Мария Колесар была чуточку смущена таким странным предложением, ну да ведь баре всегда дурью мучаются! Поэтому она молодо повернулась веретеном и сказала:
- Как хотите, голубок!
Выбежала из комнаты, и вскоре в саду под окном зазвучала занятная словацкая песенка. Пела женщина тихо, усыпляюще, так жужжит полевая муха.
Кто же ты, Анчурочка-девица? Лен волос да незабудки глаз… Не могла, как роза, ты родиться, - Знать, с небес упала ты на нас! И меня позвали: "Ну-ка, Дюри, Залатай худые небеса!.." Я ищу прореху - там, в лазури, Гибну я, Анчурочка-краса!

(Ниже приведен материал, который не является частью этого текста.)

(** * one-backend-go: the session / token lifecycle

    A shallow embedding of the authentication core of the food service API
    (packages [internal/domain/auth] and [internal/domain/user]) together
    with the parts of the libraries it calls, and the properties of the
    specification that are stated about it.

    Conventions.
    - A Go [string] is a [string]; [time.Time] and [time.Duration] are
      integers counting nanoseconds ([Z], UTC, since the Unix epoch).
    - A function returning [(T, error)] returns [error + T]: [inl] is the
      non-nil error, [inr] the value.
    - The MongoDB collections are lists of documents in insertion order.
      The operations are the driver's single-document operations, each one
      atomic; index violations are modelled, network failures are not.
    - Readings of the clock, of [crypto/rand] and of the ObjectID generator
      are inputs supplied by the environment of a call ([Env]).
    - HMAC and bcrypt are symbolic: a MAC or a hash is the term that records
      what was authenticated or hashed, so that two of them are equal exactly
      when they were made from the same inputs. *)

From Stdlib Require Import List String Ascii ZArith NArith Bool Lia.
Import ListNotations.
Local Open Scope string_scope.
Local Open Scope Z_scope.

(* ===================================================================== *)
(** ** Go preliminaries: errors, time, ObjectID                           *)
(* ===================================================================== *)

(** The package-level error variables that the code compares against. *)
Inductive sentinel : Type :=
| ErrInvalidCredentials      (* user: "invalid email or password" *)
| ErrEmailExists             (* user: "email already exists" *)
| ErrInvalidRefreshToken     (* auth: "invalid or expired refresh token" *)
| ErrNoDocuments             (* mongo.ErrNoDocuments *)
| ErrDuplicateKey            (* a write error for which mongo.IsDuplicateKeyError holds *)
| ErrTokenMalformed          (* jwt *)
| ErrTokenUnverifiable       (* jwt *)
| ErrTokenSignatureInvalid   (* jwt *)
| ErrSignatureInvalid        (* jwt: what the Verify of a method returns *)
| ErrTokenInvalidClaims      (* jwt *)
| ErrTokenExpired            (* jwt *)
| ErrTokenNotValidYet        (* jwt *)
| ErrInvalidKeyType          (* jwt: the key does not fit the signing method *)
| ErrPasswordTooLong         (* bcrypt *)
| ErrRandRead.               (* the error of a failed crypto/rand.Read *)

(** A Go error: one of the variables above, or a value built by
    [fmt.Errorf] / [jwt.newError] with a message and the errors it wraps
    ([%w]); [Errorf msg []] is an error that wraps nothing. *)
#[warnings="-register-all"] Inductive error : Type :=
| Err (s : sentinel)
| Errorf (msg : string) (wrapped : list error).

Definition sentinel_eq_dec (a b : sentinel) : {a = b} + {a <> b}.
Proof. decide equality. Defined.

(** [errors.Is]: the target is the error or is reachable through [%w]. *)
Fixpoint errors_Is (e : error) (target : sentinel) : bool :=
  match e with
  | Err s => if sentinel_eq_dec s target then true else false
  | Errorf _ wrapped => existsb (fun e' => errors_Is e' target) wrapped
  end.

Definition Time : Type := Z.
Definition Duration : Type := Z.

Definition Millisecond : Duration := 1000000.
Definition Second : Duration := 1000000000.
Definition Minute : Duration := 60 * Second.

(** Seconds between the zero [time.Time] (year 1) and the Unix epoch. *)
Definition unixToInternal : Z := 62135596800.

(** [t.Add(d)]. *)
Definition Add (t : Time) (d : Duration) : Time := t + d.
(** [t.Before(u)] and [t.After(u)]. *)
Definition Before (t u : Time) : bool := t <? u.
Definition After (t u : Time) : bool := u <? t.

(** [t.Truncate(d)]: [t] rounded down to a multiple of [d] since the zero
    time; unchanged when [d <= 0]. *)
Definition Truncate (t : Time) (d : Duration) : Time :=
  if d <=? 0 then t else t - (t + unixToInternal * Second) mod d.
Lemma while_loop_emits (n : nat) (L L' : t S) :
  while_loop n L = Ok L' ->
  exists rs,
    length rs <= n /\
    results (trace L') = results (trace L) ++ rs /\
    emitted L' = emitted L ++ rs /\
    counter L' = counter L + length rs.
Proof.
  revert L. induction n as [|n IH]; intros L Hw; simpl in Hw.
  - injection Hw as <-. exists []. rewrite !app_nil_r. simpl. auto.
  - destruct (stop_event L).
    + injection Hw as <-. exists []. rewrite !app_nil_r. simpl. split; [lia|auto].
    + step_bind Hw as L1 Hit.
      apply iteration_emits in Hit as (rs1 & Hl1 & Hr1 & He1 & Hc1).
      apply IH in Hw as (rs2 & Hl2 & Hr2 & He2 & Hc2).
      exists (rs1 ++ rs2). rewrite length_app, Hr2, Hr1, He2, He1, Hc2, Hc1, !app_assoc.
      repeat split; lia.
Qed.

(** The terminal [STOP] goes out on the default port and leaves the
    counter alone. *)
Lemma on_exit_emits (L L' : t S) :
  on_exit L = Ok L' ->
  emitted L' = emitted L ++ [STOP] /\ counter L' = counter L /\ trace L' = trace L.
Proof.
  unfold on_exit, emitted. intros Hx. step_bind Hx as o Ho. step_bind Hx as s Hs.
  injection Hx as <-. simpl.
  by rewrite (handle_output_default _ _ _ Ho), emitted_handle_output.
Qed.

(** C4: after any number of passes of the loop, the counter has moved by
    the number of transform results that were not [None], and these
    results, in order, are what the loop has put on the default port; a
    single pass moves the counter by one or not at all; the terminal
    [STOP] that follows the loop is emitted without a move of the
    counter. *)
Theorem counter_counts_emissions (n : nat) (L L' : t S) :
  while_loop n L = Ok L' ->
  exists rs,
    length rs <= n /\
    Forall (fun r => r <> NONE) rs /\
    results (trace L') = results (trace L) ++ rs /\
    emitted L' = emitted L ++ rs /\
    counter L' = counter L + length rs /\
    (forall L'', on_exit L' = Ok L'' ->
       BaseLayer.emitted L'' = emitted L ++ rs ++ [STOP] /\ counter L'' = counter L').
Proof.
  intros (rs & Hl & Hr & He & Hc)%while_loop_emits.
  exists rs. split; [done|]. split; [|split; [done|split; [done|split; [done|]]]].
  - assert (Forall (fun r => r <> NONE) (results (trace L'))) as Hall.
    { unfold results. apply Forall_forall. intros r Hin.
      apply list_elem_of_omap in Hin as (e & _ & He').
      destruct e as [| |d r'|]; try discriminate.
      destruct r'; simpl in He'; try discriminate; by injection He' as <-. }
    rewrite Hr in Hall. by apply Forall_app in Hall as [_ ?].
  - intros L'' Hx. apply on_exit_emits in Hx as (-> & -> & _).
    by rewrite He, app_assoc.
Qed.

Lemma inputs_app (tr1 tr2 : list LoopEvent) :
  inputs (tr1 ++ tr2) = inputs tr1 ++ inputs tr2.
Proof. apply omap_app. Qed.

Lemma post_inits_app (tr1 tr2 : list LoopEvent) :
  post_inits (tr1 ++ tr2) = post_inits tr1 ++ post_inits tr2.
Proof. apply omap_app. Qed.

Lemma transformed_app (tr1 tr2 : list LoopEvent) :
  transformed (tr1 ++ tr2) = transformed tr1 ++ transformed tr2.
Proof. apply omap_app. Qed.

Lemma not_None_app (l1 l2 : list Item) :
  not_None (l1 ++ l2) = not_None l1 ++ not_None l2.
Proof. apply List.filter_app. Qed.

Lemma head_app_Some {A : Type} (l1 l2 : list A) (a : A) :
  head l1 = Some a -> head (l1 ++ l2) = Some a.
Proof. by destruct l1. Qed.

Lemma pass_events (d r : Item) (b : bool) :
  d <> NONE ->
  let rest := (if b then [EvPostInit d] else []) ++
              EvTransform d r :: (if is_None r then [] else [EvTick]) in
  not_None (inputs (EvInput d :: rest)) = [d] /\
  post_inits (EvInput d :: rest) = (if b then [d] else []) /\
  transformed (EvInput d :: rest) = [d].
Proof. intros Hd. destruct d; try done; destruct b; simpl; by destruct (is_None r). Qed.

Lemma iteration_first_item (L L' : t S) :
  stop_event L = false -> first_item_inv L -> iteration L = Ok L' -> first_item_inv L'.
Proof.
  intros Hrun Hinv (d & rest & Htr & Hcases)%iteration_cases. unfold first_item_inv.
  rewrite Htr, !inputs_app, !post_inits_app, !transformed_app, !not_None_app.
  destruct Hcases as [(-> & -> & Hs & _ & Hf & _)|[(-> & -> & Hs & _ & Hf & _)|
                      (Hd1 & Hd2 & Hs & Hf & r & -> & _)]].
  - rewrite Hs, Hf. simpl. rewrite !app_nil_r.
    destruct Hinv as [(-> & -> & -> & [[_ ->]|[? _]])|(-> & d & Hd)];
      [left; auto 10|congruence|right; split; [done|]; exists d].
    destruct Hd as (? & -> & ? & ?). repeat split; try done. by apply head_app_Some.
  - rewrite Hs, Hf. simpl. by rewrite !app_nil_r.
  - destruct (pass_events d r (is_first L) Hd2) as (-> & -> & ->).
    right. split; [done|].
    destruct Hinv as [(-> & -> & -> & [[_ ->]|[? _]])|(-> & d' & ? & -> & ? & ?)];
      [by exists d|congruence|].
    exists d'. rewrite app_nil_r. repeat split; try done; by apply head_app_Some.
Qed.
(* ===== verification/_CoqProject ===== *)
-Q . S2P
Prelude.v
Ids.v
Bytes.v
Json.v
JsonText.v
Recipe.v
Selection.v
GuestProto.v
SessionRecord.v
Outside.v
Lifecycle.v
World.v
Logic.v
Host.v
Golden.v
Format.v
FormatSafety.v
Projects.v
SessionStore.v
RebuildJournal.v
ProjectReplace.v
WorkspaceRecord.v
ExportJournal.v
Receiver.v
ReceiverSafety.v
Inspector.v
InspectorSafety.v
WorkspaceStore.v
WorkspaceTransition.v
DiskReserve.v
Capture.v
Exports.v
ExportSafety.v
ImportTree.v
ImportMatch.v
ImportCapture.v
CaptureSafety.v
ImportJournal.v
Imports.v
WorkspaceBatch.v
SessionCreate.v
SessionStart.v
ImportSafety.v
ActionAttempt.v
ActionService.v
ActionSafety.v
GuestAction.v
GuestSafety.v
GuestRun.v
SessionDelete.v
Rebuild.v
Compose.v
(* ===== verification/Bytes.v ===== *)
(** Strings as byte sequences: prefixes and the rest, big-endian integers
    (encoding/binary) and hexadecimal text (encoding/hex). *)
From S2P Require Import Prelude Ids.

Definition byte_val (c : ascii) : Z := Z.of_N (N_of_ascii c).
Definition byte_at (n : Z) : ascii := ascii_of_N (Z.to_N n).

(** [s[:n]], [s[n:]] *)
Fixpoint str_take (n : nat) (s : string) : string :=
  match n, s with S n, String c r => String c (str_take n r) | _, _ => EmptyString end.
Fixpoint str_drop (n : nat) (s : string) : string :=
  match n, s with S n, String _ r => str_drop n r | _, _ => s end.
Fixpoint str_repeat (c : ascii) (n : nat) : string :=
  match n with O => EmptyString | S n => String c (str_repeat c n) end.

(** [binary.BigEndian.Uint16], [Uint32], [Uint64] and their [Put] forms. *)
Fixpoint be (acc : Z) (s : string) : Z :=
  match s with EmptyString => acc | String c r => be (acc * 256 + byte_val c) r end.
Fixpoint put_be (n : nat) (z : Z) : string :=
  match n with O => EmptyString | S n => String (byte_at (Z.land (Z.shiftr z (8 * Z.of_nat n)) 255)) (put_be n z) end.

(** [hex.DecodeString], [hex.EncodeToString] *)
Definition unhexd (c : ascii) : Z := let n := byte_val c in if n <? 58 then n - 48 else n - 87.
Fixpoint unhex (s : string) : string :=
  match s with String a (String b r) => String (byte_at (16 * unhexd a + unhexd b)) (unhex r) | _ => EmptyString end.
Fixpoint hexEncode (s : string) : string :=
  match s with
  | EmptyString => EmptyString
  | String c r => let n := byte_val c in String (Session.hexd (Z.shiftr n 4)) (String (Session.hexd (Z.land n 15)) (hexEncode r))
  end.

(** ** Lemmas *)

Lemma byte_val_range c : 0 <= byte_val c < 256.
Proof. unfold byte_val. pose proof (N_ascii_bounded c). lia. Qed.
Lemma byte_val_at n : 0 <= n < 256 → byte_val (byte_at n) = n.
Proof. intros H. unfold byte_val, byte_at. rewrite N_ascii_embedding by lia. lia. Qed.
Lemma byte_at_val c : byte_at (byte_val c) = c.
Proof. unfold byte_val, byte_at. rewrite N2Z.id. apply ascii_N_embedding. Qed.

Lemma take_app a b : str_take (String.length a) (a +:+ b) = a.
Proof. induction a as [|c a IH]; [by destruct b|]. cbn. unfold String.append in *. cbn. by rewrite IH. Qed.
Lemma drop_app a b : str_drop (String.length a) (a +:+ b) = b.
Proof. induction a as [|c a IH]; [by destruct b|]. cbn. unfold String.append in *. cbn. by rewrite IH. Qed.
Lemma take_drop n s : s = str_take n s +:+ str_drop n s.
Proof. revert s. induction n as [|n IH]; intros [|c s]; try done. cbn. unfold String.append in *. cbn. by rewrite <-IH. Qed.
Lemma take_length n s : (n <= String.length s)%nat → String.length (str_take n s) = n.
Proof. revert s. induction n as [|n IH]; intros [|c s] H; cbn in *; try lia. rewrite IH; lia. Qed.
Lemma drop_length n s : String.length (str_drop n s) = (String.length s - n)%nat.
Proof. revert s. induction n as [|n IH]; intros [|c s]; cbn; try lia. apply IH. Qed.
Lemma take_app_n n a b : String.length a = n → str_take n (a +:+ b) = a.
Proof. intros <-. apply take_app. Qed.
Lemma drop_app_n n a b : String.length a = n → str_drop n (a +:+ b) = b.
Proof. intros <-. apply drop_app. Qed.
Lemma repeat_length c n : String.length (str_repeat c n) = n.
Proof. induction n as [|n IH]; cbn; lia. Qed.
Lemma has_prefix_app p s : has_prefix p (p +:+ s) = true.
Proof. induction p as [|c p IH]; [by destruct s|]. change (Ascii.eqb c c && has_prefix p (p +:+ s) = true). by rewrite Ascii.eqb_refl. Qed.
Lemma be_range acc s : 0 <= acc → acc * 256 ^ Z.of_nat (String.length s) <= be acc s < (acc + 1) * 256 ^ Z.of_nat (String.length s).
Proof.
  revert acc. induction s as [|c s IH]; intros acc Ha; [cbn; lia|]. cbn [be String.length].
  pose proof (byte_val_range c). specialize (IH (acc * 256 + byte_val c)). rewrite Nat2Z.inj_succ, Z.pow_succ_r by lia.
  pose proof (Z.pow_pos_nonneg 256 (Z.of_nat (String.length s))). nia.
Qed.
Lemma put_be_length n z : String.length (put_be n z) = n.
Proof. induction n as [|n IH]; cbn; lia. Qed.
Lemma be_put_acc n z acc : 0 <= z → be acc (put_be n z) = acc * 256 ^ Z.of_nat n + z mod 256 ^ Z.of_nat n.
Proof.
  intros Hz. revert acc. induction n as [|n IH]; intros acc; [cbn; rewrite Z.mod_1_r; lia|]. cbn [put_be be]. rewrite IH.
  rewrite Z.land_ones with (n := 8) by lia. change (2 ^ 8) with 256. rewrite byte_val_at by (apply Z.mod_pos_bound; lia).
  rewrite Z.shiftr_div_pow2 by lia. rewrite Z.pow_mul_r by lia. change (2 ^ 8) with 256.
  rewrite Nat2Z.inj_succ, Z.pow_succ_r by lia. set (p := 256 ^ Z.of_nat n). assert (0 < p) by (apply Z.pow_pos_nonneg; lia).
  rewrite (Z.mul_comm 256 p), (Z.rem_mul_r z p 256) by lia. lia.
Qed.
Lemma be_put n z : 0 <= z < 256 ^ Z.of_nat n → be 0 (put_be n z) = z.
Proof. intros H. rewrite be_put_acc by lia. rewrite Z.mod_small by lia. lia. Qed.
Lemma put_be_be s : put_be (String.length s) (be 0 s) = s.
Proof.
  assert (∀ s acc, 0 <= acc → ∀ z, z = be acc s → put_be (String.length s) z = s) as H; [|by apply (H s 0)].
  clear s. induction s as [|c s IH]; intros acc Ha z Hz; [done|]. cbn [String.length put_be be] in *. pose proof (byte_val_range c) as Hc.
  rewrite (IH (acc * 256 + byte_val c)) by (lia || done). f_equal.
  pose proof (be_range (acc * 256 + byte_val c) s ltac:(lia)) as Hr. rewrite <-Hz in Hr.
  rewrite Z.land_ones with (n := 8) by lia. rewrite Z.shiftr_div_pow2, Z.pow_mul_r by lia. change (2 ^ 8) with 256.
  set (p := 256 ^ Z.of_nat (String.length s)) in *. assert (0 < p) by (apply Z.pow_pos_nonneg; lia).
  assert (z / p = acc * 256 + byte_val c) as -> by (symmetry; apply Z.div_unique with (z - p * (acc * 256 + byte_val c)); lia).
  rewrite Z.add_comm, Z_mod_plus_full, Z.mod_small by lia. apply byte_at_val.
Qed.
(** The single JSON value of a file within [limit] bytes; more than one value,
    none, or a malformed tail is an error. *)
Definition single_doc (limit : N) (f : file) : res json :=
  if (limit <? file_size f)%N then fail "record exceeds its size bound"
  else match file_docs f with
       | Some [v] => Ok v
       | Some _ => fail "unexpected trailing or missing JSON value"
       | None => fail "malformed JSON"
       end.

(** [append(raw, '\n')] of one marshalled value. *)
Definition json_file (v : json) : file := File (json_size v + 1) (Some [v]) "".

(** ** Lemmas *)

Definition is_ascii (c : ascii) : bool := byte_in 0 0x7F c.

Lemma coerce_ascii s : str_all is_ascii s = true → coerce_utf8 s = s.
Proof.
  induction s as [|c s IH]; [done|]. cbn [str_all]. intros H. bsimpl.
  unfold is_ascii in H. cbn [coerce_utf8]. rewrite H. by rewrite IH.
Qed.

Lemma alnum_dash_ascii s : str_all Ids.alnum_dash s = true → str_all is_ascii s = true.
Proof.
  apply str_all_impl. intros c.
  destruct c as [[] [] [] [] [] [] [] []]; vm_compute; done.
Qed.

Lemma esc_size_le c : (esc_size c ≤ 6)%N.
Proof. unfold esc_size. destruct (ctrl_short c); [lia|]. destruct (_ || _); lia. Qed.

(** No rune starts with this byte here. *)
Definition ill_formed (b : ascii) (r : string) : bool :=
  negb (byte_in 0 0x7F b) &&
  match r with String b1 _ => negb (rune2 b b1) | _ => true end &&
  match r with String b1 (String b2 _) => negb (rune3 b b1 b2) | _ => true end &&
  match r with String b1 (String b2 (String b3 _)) => negb (rune4 b b1 b2 b3) | _ => true end.
(** Induction on the runes of a string: a byte at a time where it is ASCII or
    ill-formed, a whole rune otherwise. *)
Lemma rune_ind (P : string → Prop) :
  P "" →
  (∀ b r, byte_in 0 0x7F b = true → P r → P (String b r)) →
  (∀ b b1 r, byte_in 0 0x7F b = false → rune2 b b1 = true → P r → P (String b (String b1 r))) →
  (∀ b b1 b2 r, byte_in 0 0x7F b = false → rune2 b b1 = false → rune3 b b1 b2 = true → P r →
     P (String b (String b1 (String b2 r)))) →
  (∀ b b1 b2 b3 r, byte_in 0 0x7F b = false → rune2 b b1 = false → rune3 b b1 b2 = false → rune4 b b1 b2 b3 = true → P r →
     P (String b (String b1 (String b2 (String b3 r))))) →
  (∀ b r, ill_formed b r = true → P r → P (String b r)) →
  ∀ s, P s.
Proof.
  intros H0 H1 H2 H3 H4 Hbad s. remember (String.length s) as n eqn:Hn. revert s Hn.
  induction (lt_wf n) as [n _ IH]. intros s ->.
  assert (IH' : ∀ r, (String.length r < String.length s)%nat → P r) by (intros r Hr; eapply IH; [exact Hr|done]).
  clear IH. destruct s as [|b r]; [done|].
  destruct (byte_in 0 0x7F b) eqn:E1; [apply H1; [done|apply IH'; cbn; lia]|].
  assert (ill_formed b r = true → P (String b r)) as Hr by (intros Hi; apply Hbad; [done|apply IH'; cbn; lia]).
  unfold ill_formed in Hr. rewrite E1 in Hr. cbn [negb andb] in Hr.
  destruct r as [|b1 r1]; [by apply Hr|].
  destruct (rune2 b b1) eqn:E2; [apply H2; [done|done|apply IH'; cbn; lia]|].
  destruct r1 as [|b2 r2]; [by apply Hr|].
  destruct (rune3 b b1 b2) eqn:E3; [apply H3; [done|done|done|apply IH'; cbn; lia]|].
  destruct r2 as [|b3 r3]; [by apply Hr|].
  destruct (rune4 b b1 b2 b3) eqn:E4; [apply H4; [done|done|done|done|apply IH'; cbn; lia]|by apply Hr].
Qed.
(** Unfold one rune of a function on strings, at an ill-formed byte [H]. *)
Ltac ill_step H :=
  unfold ill_formed in H; rewrite !andb_true_iff, !negb_true_iff in H;
  let E1 := fresh in let E2 := fresh in let E3 := fresh in let E4 := fresh in
  destruct H as [[[E1 E2] E3] E4]; cbn [coerce_utf8 str_size]; rewrite E1;
  repeat match goal with |- context [match ?r with EmptyString => _ | String _ _ => _ end] => is_var r; destruct r end;
  rewrite ?negb_true_iff in *; rewrite ?E2, ?E3, ?E4; try done.
Lemma coerce_ill b r : ill_formed b r = true → coerce_utf8 (String b r) = replacement (coerce_utf8 r).
Proof. intros H. ill_step H. Qed.
Lemma coerce_1 b r : byte_in 0 0x7F b = true → coerce_utf8 (String b r) = String b (coerce_utf8 r).
Proof. intros E. cbn [coerce_utf8]. by rewrite E. Qed.
Lemma coerce_2 b b1 r : byte_in 0 0x7F b = false → rune2 b b1 = true →
  coerce_utf8 (String b (String b1 r)) = String b (String b1 (coerce_utf8 r)).
Proof. intros E1 E2. cbn [coerce_utf8]. by rewrite E1, E2. Qed.
Lemma coerce_3 b b1 b2 r : byte_in 0 0x7F b = false → rune2 b b1 = false → rune3 b b1 b2 = true →
  coerce_utf8 (String b (String b1 (String b2 r))) = String b (String b1 (String b2 (coerce_utf8 r))).
Proof. intros E1 E2 E3. cbn [coerce_utf8]. by rewrite E1, E2, E3. Qed.
Lemma coerce_4 b b1 b2 b3 r : byte_in 0 0x7F b = false → rune2 b b1 = false → rune3 b b1 b2 = false → rune4 b b1 b2 b3 = true →
  coerce_utf8 (String b (String b1 (String b2 (String b3 r)))) = String b (String b1 (String b2 (String b3 (coerce_utf8 r)))).
Proof. intros E1 E2 E3 E4. cbn [coerce_utf8]. by rewrite E1, E2, E3, E4. Qed.
(** What has been decoded once is decoded to itself. *)
Lemma coerce_idem s : coerce_utf8 (coerce_utf8 s) = coerce_utf8 s.
Proof.
  induction s as [|b r E IH|b b1 r E1 E2 IH|b b1 b2 r E1 E2 E3 IH|b b1 b2 b3 r E1 E2 E3 E4 IH|b r E IH] using rune_ind.
  - done.
  - by rewrite coerce_1, coerce_1, IH.
  - by rewrite coerce_2, coerce_2, IH.
  - by rewrite coerce_3, coerce_3, IH.
  - by rewrite coerce_4, coerce_4, IH.
  - rewrite coerce_ill by done. unfold replacement. by rewrite coerce_3, IH.
Qed.
Lemma size_ill b r : ill_formed b r = true → str_size (String b r) = (6 + str_size r)%N.
Proof. intros H. ill_step H. Qed.

Lemma str_size_le s : (str_size s ≤ 6 * N.of_nat (String.length s))%N.
Proof.
  induction s as [|b r E IH|b b1 r E1 E2 IH|b b1 b2 r E1 E2 E3 IH|b b1 b2 b3 r E1 E2 E3 E4 IH|b r E IH] using rune_ind.
  - done.
  - cbn [str_size]. rewrite E. pose proof (esc_size_le b). cbn [String.length]. lia.
  - cbn [str_size]. rewrite E1, E2. cbn [String.length]. lia.
  - cbn [str_size]. rewrite E1, E2, E3. cbn [String.length]. destruct (line_sep b b1 b2); lia.
  - cbn [str_size]. rewrite E1, E2, E3, E4. cbn [String.length]. lia.
  - rewrite size_ill by done. cbn [String.length]. lia.
Qed.

Lemma coerce_length s : (String.length (coerce_utf8 s) ≤ 3 * String.length s)%nat.
Proof.
  remember (String.length s) as n eqn:Hn. revert s Hn.
  induction (lt_wf n) as [n _ IH]. intros s ->.
  assert (IH' : ∀ r, (String.length r < String.length s)%nat →
    (String.length (coerce_utf8 r) ≤ 3 * String.length r)%nat) by (intros r Hr; eapply IH; [|reflexivity]; lia).
  clear IH. destruct s as [|b0 r0]; [done|]. cbn [coerce_utf8].
  destruct (byte_in 0 127 b0); [specialize (IH' r0 ltac:(simpl; lia)); cbn in *; lia|].
  destruct r0 as [|b1 r1]; [cbn; lia|].
  destruct (rune2 b0 b1); [specialize (IH' r1 ltac:(simpl; lia)); cbn in *; lia|].
  destruct r1 as [|b2 r2]; [specialize (IH' (String b1 "") ltac:(simpl; lia)); cbn in *; lia|].
  destruct (rune3 b0 b1 b2); [specialize (IH' r2 ltac:(simpl; lia)); cbn in *; lia|].
  pose proof (IH' (String b1 (String b2 r2)) ltac:(simpl; lia)) as H0.
  destruct r2 as [|b3 r3]; [cbn in *; lia|].
  destruct (rune4 b0 b1 b2 b3); [specialize (IH' r3 ltac:(simpl; lia)); cbn in *; lia|].
  cbn [replacement String.length] in *. lia.
Qed.

Lemma jstr_size s : (json_size (jstr s) ≤ 2 + 6 * N.of_nat (String.length s))%N.
Proof. apply N.add_le_mono_l, str_size_le. Qed.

По-словацки все это звучало красиво, складно, не то что по-венгерски, - будто вилами набросали слова. А Мария Колесар все пела о горестях умирающего Дюри Кралика, потом перешла к песням про бетяра Яношика, затем стала сказывать о душевных переживаниях удалых или печальных рекрутов… Под эти песенки о рекрутах и засыпал обычно маленький барон. Когда он уже очень плачет, это самые верные песни. Услышит - и тотчас замолчит: сразу видно, что будет военным. В своих необычайно разнообразных песнях словацкий народ не только любовь или кражу овец воспевал, не только сельские драмы отливал в форму баллады или романса, но сплетал цветастыми рифмами еще тысячи и тысячи разных своих невзгод.